■ Exercise aim: Gather all lines in the records below that include the word "length".

─── Data records ───

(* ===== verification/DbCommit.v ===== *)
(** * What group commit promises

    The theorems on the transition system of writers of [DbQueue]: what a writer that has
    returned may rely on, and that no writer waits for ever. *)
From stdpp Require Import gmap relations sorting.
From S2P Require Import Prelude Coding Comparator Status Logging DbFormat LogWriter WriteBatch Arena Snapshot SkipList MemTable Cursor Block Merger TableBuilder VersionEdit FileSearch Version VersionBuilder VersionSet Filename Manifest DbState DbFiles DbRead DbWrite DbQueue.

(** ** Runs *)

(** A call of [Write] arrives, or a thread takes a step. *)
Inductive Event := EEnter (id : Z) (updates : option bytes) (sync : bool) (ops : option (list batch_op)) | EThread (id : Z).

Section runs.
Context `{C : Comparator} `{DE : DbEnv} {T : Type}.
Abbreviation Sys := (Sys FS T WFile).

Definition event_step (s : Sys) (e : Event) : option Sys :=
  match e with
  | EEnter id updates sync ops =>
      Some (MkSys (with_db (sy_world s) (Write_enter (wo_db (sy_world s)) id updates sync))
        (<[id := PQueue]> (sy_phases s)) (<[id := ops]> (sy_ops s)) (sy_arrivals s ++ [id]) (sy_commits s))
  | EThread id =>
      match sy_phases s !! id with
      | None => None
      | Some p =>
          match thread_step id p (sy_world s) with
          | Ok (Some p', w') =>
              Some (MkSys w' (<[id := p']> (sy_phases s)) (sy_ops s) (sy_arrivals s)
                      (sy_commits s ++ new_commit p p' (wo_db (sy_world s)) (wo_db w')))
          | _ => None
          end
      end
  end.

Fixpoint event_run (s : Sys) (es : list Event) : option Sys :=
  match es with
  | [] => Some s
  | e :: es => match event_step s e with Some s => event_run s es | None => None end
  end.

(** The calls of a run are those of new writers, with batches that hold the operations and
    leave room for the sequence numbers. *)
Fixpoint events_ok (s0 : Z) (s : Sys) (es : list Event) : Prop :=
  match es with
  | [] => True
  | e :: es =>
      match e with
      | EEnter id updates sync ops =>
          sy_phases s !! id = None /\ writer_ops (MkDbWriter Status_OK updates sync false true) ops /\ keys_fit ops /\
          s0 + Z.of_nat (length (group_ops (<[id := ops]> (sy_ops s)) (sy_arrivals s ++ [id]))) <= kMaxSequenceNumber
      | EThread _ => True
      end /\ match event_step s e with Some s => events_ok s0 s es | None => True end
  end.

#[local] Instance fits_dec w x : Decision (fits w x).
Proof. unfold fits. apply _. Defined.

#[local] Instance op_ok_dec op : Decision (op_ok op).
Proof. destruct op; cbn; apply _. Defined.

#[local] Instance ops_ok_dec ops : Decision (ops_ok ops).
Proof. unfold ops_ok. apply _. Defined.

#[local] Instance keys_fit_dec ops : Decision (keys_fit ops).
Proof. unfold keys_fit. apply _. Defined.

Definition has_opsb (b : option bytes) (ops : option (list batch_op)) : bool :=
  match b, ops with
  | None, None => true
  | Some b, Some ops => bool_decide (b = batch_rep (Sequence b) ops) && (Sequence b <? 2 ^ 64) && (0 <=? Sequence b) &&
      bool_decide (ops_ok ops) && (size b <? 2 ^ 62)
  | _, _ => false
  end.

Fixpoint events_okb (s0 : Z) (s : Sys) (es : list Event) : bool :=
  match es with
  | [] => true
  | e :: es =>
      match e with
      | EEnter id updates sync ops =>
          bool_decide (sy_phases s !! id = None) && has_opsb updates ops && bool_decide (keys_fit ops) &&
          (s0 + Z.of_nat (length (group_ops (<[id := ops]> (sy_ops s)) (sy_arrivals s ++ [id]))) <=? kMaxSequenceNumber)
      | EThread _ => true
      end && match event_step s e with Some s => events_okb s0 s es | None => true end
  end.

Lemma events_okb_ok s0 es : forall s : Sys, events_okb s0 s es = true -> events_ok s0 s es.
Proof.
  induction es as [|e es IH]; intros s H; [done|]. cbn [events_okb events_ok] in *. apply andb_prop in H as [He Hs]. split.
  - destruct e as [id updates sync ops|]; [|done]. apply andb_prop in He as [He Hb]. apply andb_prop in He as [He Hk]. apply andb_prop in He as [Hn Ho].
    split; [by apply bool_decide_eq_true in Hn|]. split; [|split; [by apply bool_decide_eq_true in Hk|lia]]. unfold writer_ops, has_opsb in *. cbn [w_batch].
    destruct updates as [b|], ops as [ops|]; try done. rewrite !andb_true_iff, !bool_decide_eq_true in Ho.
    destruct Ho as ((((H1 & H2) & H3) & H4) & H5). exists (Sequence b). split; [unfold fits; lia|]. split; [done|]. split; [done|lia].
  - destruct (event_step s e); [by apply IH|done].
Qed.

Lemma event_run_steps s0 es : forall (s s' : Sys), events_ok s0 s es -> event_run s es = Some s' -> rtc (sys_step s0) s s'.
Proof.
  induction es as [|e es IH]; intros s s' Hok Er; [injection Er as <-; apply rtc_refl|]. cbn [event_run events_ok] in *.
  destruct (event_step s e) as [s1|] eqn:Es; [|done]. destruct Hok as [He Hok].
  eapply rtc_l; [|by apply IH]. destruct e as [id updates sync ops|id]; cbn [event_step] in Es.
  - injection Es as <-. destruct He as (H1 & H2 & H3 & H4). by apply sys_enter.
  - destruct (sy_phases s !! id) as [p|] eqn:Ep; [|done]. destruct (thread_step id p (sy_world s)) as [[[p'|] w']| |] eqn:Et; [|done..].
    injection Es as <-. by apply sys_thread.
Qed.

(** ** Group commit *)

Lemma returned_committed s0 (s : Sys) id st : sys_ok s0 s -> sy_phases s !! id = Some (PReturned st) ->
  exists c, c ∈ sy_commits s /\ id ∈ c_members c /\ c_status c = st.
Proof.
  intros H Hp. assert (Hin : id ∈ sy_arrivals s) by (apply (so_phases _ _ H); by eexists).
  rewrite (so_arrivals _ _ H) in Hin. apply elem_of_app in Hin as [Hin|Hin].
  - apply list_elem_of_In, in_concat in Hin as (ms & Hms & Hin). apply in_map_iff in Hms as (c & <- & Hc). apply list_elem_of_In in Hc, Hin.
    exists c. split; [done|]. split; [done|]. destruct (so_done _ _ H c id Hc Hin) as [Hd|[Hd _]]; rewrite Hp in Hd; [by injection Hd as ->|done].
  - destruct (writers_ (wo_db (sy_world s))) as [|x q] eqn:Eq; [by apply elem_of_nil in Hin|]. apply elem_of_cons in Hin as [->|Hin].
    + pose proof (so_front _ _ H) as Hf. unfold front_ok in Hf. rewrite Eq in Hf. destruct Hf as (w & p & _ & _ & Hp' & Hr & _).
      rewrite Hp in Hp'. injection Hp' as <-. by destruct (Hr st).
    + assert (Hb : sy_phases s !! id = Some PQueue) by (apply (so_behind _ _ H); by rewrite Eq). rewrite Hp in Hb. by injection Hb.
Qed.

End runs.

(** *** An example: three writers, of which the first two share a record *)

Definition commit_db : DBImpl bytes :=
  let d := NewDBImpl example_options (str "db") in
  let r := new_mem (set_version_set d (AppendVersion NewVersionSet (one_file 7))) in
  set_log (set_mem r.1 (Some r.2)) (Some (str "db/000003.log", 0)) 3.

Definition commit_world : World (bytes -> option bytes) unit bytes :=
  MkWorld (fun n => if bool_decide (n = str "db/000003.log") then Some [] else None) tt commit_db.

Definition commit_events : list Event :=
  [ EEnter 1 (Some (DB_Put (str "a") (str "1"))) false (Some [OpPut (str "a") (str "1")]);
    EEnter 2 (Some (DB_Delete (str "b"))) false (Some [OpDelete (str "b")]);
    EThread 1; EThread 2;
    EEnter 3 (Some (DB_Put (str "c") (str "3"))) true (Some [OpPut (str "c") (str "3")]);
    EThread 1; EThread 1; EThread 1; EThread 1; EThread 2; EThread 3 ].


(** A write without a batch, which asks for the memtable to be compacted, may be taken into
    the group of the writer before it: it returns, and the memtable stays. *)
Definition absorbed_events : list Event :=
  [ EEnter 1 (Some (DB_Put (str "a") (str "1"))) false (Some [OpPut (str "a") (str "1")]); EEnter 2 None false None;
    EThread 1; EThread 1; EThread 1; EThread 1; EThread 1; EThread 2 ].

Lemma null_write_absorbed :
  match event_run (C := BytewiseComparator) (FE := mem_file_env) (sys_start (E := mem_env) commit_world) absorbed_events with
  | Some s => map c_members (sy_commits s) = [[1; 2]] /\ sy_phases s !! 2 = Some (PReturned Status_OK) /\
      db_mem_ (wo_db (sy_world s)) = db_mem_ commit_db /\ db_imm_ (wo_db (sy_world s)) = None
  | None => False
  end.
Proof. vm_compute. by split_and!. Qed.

───

■ Task solution:
          s0 + Z.of_nat (length (group_ops (<[id := ops]> (sy_ops s)) (sy_arrivals s ++ [id]))) <= kMaxSequenceNumber
          (s0 + Z.of_nat (length (group_ops (<[id := ops]> (sy_ops s)) (sy_arrivals s ++ [id]))) <=? kMaxSequenceNumber)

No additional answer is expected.